Exercise description
Beneath this instruction is a listing. Transcribe from it only the stretch from the line with "exists s', e'. split; [exact H1|lia]." through the line with "rewrite Hsr.", both end lines included, exactly as written.
[Start of section]
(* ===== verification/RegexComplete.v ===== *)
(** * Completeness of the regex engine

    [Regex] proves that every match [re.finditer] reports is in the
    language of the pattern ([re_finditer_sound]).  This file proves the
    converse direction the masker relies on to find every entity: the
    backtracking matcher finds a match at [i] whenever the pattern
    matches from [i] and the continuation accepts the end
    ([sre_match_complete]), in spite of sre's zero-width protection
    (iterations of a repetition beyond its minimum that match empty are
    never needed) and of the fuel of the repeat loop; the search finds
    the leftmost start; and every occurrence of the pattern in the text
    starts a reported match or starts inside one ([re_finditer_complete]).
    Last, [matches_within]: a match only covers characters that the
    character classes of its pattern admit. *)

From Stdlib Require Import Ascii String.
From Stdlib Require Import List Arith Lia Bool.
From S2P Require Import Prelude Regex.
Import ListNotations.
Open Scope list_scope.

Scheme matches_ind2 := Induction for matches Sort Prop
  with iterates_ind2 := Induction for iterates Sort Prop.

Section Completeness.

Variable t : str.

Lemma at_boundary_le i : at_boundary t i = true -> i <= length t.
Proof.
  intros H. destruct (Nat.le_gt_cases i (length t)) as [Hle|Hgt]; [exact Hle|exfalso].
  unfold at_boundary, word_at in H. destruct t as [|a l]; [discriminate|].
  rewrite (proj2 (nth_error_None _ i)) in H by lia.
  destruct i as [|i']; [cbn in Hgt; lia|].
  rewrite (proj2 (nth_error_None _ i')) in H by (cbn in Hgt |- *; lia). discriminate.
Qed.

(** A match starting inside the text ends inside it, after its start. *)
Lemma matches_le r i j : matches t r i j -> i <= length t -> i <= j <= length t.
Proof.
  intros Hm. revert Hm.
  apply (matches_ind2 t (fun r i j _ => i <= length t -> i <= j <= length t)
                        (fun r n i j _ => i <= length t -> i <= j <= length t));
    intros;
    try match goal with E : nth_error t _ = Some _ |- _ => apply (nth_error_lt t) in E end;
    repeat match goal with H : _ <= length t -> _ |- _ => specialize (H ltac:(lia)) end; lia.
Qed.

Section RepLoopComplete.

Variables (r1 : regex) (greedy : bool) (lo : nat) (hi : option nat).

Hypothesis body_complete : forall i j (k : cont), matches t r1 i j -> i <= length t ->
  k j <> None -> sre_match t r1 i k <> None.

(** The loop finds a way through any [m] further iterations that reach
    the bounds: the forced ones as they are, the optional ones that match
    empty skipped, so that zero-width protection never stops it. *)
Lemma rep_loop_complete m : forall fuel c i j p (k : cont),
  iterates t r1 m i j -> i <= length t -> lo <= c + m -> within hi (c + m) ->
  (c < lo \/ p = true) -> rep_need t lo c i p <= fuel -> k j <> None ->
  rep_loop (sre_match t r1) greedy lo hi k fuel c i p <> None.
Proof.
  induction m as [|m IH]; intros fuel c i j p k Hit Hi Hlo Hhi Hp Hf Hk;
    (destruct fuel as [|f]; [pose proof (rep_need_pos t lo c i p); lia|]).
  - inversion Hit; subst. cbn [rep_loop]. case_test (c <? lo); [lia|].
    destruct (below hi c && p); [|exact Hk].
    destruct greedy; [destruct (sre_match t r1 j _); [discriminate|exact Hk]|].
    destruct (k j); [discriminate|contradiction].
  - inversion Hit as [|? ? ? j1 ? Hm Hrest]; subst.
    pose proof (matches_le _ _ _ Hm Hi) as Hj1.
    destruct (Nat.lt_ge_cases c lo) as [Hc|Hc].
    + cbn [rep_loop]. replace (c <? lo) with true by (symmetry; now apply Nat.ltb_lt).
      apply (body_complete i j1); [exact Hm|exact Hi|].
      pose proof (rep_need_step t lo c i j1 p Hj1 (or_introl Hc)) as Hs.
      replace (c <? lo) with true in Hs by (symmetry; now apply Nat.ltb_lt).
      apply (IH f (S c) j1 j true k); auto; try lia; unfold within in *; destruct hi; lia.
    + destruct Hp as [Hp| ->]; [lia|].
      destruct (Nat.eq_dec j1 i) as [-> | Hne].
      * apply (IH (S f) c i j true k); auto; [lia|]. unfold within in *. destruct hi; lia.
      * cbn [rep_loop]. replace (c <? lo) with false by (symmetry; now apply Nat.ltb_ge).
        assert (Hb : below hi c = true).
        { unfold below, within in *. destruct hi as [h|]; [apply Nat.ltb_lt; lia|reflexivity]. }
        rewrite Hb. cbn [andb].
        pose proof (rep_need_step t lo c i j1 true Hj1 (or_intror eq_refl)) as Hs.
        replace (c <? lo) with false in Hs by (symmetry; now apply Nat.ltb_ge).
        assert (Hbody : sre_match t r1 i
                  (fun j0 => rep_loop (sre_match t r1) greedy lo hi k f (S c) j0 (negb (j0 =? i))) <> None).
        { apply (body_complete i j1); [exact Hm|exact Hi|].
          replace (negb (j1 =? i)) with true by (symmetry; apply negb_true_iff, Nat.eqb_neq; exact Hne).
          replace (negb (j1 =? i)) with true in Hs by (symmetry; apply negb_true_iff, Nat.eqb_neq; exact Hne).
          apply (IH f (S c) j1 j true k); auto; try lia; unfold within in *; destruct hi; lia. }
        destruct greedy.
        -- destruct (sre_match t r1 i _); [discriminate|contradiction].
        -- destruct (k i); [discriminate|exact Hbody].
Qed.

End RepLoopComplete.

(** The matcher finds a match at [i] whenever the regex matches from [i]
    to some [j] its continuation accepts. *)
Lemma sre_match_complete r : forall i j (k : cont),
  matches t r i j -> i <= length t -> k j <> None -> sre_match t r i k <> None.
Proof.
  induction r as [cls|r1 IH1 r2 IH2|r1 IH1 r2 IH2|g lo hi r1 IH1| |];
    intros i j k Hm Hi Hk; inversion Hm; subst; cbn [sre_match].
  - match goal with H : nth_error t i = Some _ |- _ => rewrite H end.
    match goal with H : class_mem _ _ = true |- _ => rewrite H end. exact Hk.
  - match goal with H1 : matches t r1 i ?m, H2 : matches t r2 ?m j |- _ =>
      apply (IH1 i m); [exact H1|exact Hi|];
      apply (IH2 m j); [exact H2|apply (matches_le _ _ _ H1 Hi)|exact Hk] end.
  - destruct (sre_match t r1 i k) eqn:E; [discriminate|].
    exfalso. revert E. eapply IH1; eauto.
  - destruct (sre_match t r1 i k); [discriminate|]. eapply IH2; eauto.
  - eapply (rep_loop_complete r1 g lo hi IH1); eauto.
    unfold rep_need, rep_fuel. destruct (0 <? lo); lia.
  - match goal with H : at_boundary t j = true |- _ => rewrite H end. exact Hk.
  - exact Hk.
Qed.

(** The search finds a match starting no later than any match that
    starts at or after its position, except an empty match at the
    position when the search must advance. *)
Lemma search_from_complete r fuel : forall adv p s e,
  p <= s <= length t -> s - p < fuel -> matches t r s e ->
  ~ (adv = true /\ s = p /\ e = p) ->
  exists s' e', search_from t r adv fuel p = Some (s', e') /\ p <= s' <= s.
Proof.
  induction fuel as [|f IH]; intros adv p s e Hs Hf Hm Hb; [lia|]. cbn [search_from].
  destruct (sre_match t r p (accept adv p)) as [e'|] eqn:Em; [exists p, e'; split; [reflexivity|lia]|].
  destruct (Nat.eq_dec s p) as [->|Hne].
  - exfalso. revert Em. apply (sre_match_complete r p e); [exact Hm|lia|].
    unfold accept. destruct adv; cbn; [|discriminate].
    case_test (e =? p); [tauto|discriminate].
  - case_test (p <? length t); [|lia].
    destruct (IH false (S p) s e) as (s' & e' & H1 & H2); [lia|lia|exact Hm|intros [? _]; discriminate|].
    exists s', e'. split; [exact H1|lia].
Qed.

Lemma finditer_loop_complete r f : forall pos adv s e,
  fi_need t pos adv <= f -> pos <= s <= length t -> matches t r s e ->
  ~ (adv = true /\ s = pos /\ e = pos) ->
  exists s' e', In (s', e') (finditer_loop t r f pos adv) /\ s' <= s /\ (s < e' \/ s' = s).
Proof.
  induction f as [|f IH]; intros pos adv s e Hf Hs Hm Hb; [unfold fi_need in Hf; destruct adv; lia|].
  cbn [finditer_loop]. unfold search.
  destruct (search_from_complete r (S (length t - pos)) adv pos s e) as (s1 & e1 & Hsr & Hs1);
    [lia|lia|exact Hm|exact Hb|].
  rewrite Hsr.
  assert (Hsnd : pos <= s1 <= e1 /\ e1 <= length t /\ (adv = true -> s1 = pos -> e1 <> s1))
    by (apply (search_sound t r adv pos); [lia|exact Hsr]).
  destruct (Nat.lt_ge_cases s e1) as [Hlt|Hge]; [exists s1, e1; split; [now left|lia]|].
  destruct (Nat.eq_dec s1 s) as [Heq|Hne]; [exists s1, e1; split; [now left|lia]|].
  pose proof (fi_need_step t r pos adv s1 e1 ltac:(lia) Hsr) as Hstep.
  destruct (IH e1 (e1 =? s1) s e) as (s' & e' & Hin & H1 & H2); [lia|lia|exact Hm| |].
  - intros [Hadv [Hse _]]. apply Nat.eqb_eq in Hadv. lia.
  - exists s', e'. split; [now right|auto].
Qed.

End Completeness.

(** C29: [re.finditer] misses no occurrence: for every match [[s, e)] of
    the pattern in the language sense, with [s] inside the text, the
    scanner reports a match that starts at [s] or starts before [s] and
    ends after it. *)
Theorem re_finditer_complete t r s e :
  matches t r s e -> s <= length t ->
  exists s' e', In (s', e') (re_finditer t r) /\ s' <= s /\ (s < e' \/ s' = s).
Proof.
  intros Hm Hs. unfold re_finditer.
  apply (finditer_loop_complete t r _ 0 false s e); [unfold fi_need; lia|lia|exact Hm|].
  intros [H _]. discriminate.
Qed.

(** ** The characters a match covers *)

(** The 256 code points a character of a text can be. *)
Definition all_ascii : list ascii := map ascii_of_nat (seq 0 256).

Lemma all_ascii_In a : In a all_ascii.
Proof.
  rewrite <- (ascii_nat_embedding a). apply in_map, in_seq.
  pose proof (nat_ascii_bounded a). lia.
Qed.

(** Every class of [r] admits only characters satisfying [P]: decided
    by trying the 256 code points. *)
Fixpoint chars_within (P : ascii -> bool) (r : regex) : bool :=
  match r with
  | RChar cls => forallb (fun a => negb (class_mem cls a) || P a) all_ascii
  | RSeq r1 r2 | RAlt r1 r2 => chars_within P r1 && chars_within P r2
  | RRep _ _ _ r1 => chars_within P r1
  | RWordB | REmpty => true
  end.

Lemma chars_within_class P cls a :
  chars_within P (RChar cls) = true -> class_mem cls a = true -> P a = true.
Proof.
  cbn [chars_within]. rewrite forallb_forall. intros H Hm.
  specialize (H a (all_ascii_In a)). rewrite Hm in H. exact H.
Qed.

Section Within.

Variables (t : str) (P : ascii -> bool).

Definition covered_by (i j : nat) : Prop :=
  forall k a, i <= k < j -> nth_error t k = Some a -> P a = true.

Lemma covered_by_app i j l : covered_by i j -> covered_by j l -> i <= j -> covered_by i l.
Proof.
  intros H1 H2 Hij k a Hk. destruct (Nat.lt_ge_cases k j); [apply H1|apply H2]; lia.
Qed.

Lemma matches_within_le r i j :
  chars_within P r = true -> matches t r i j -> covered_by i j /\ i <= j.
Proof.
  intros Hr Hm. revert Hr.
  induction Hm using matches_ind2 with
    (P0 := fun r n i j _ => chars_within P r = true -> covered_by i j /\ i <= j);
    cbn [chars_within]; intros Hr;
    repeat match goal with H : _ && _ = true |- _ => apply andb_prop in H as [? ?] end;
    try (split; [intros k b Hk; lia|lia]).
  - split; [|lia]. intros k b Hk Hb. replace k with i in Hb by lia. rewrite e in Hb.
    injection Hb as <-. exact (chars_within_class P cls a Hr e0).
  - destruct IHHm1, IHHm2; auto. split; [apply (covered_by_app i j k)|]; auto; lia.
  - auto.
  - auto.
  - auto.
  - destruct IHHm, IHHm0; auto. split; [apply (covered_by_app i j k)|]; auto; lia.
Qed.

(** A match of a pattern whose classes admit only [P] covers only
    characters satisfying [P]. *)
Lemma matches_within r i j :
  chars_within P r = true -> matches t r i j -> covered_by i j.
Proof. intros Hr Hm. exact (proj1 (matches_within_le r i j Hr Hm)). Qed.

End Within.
[End of section]
Solved problem
    exists s', e'. split; [exact H1|lia].
Qed.

Lemma finditer_loop_complete r f : forall pos adv s e,
  fi_need t pos adv <= f -> pos <= s <= length t -> matches t r s e ->
  ~ (adv = true /\ s = pos /\ e = pos) ->
  exists s' e', In (s', e') (finditer_loop t r f pos adv) /\ s' <= s /\ (s < e' \/ s' = s).
Proof.
  induction f as [|f IH]; intros pos adv s e Hf Hs Hm Hb; [unfold fi_need in Hf; destruct adv; lia|].
  cbn [finditer_loop]. unfold search.
  destruct (search_from_complete r (S (length t - pos)) adv pos s e) as (s1 & e1 & Hsr & Hs1);
    [lia|lia|exact Hm|exact Hb|].
  rewrite Hsr.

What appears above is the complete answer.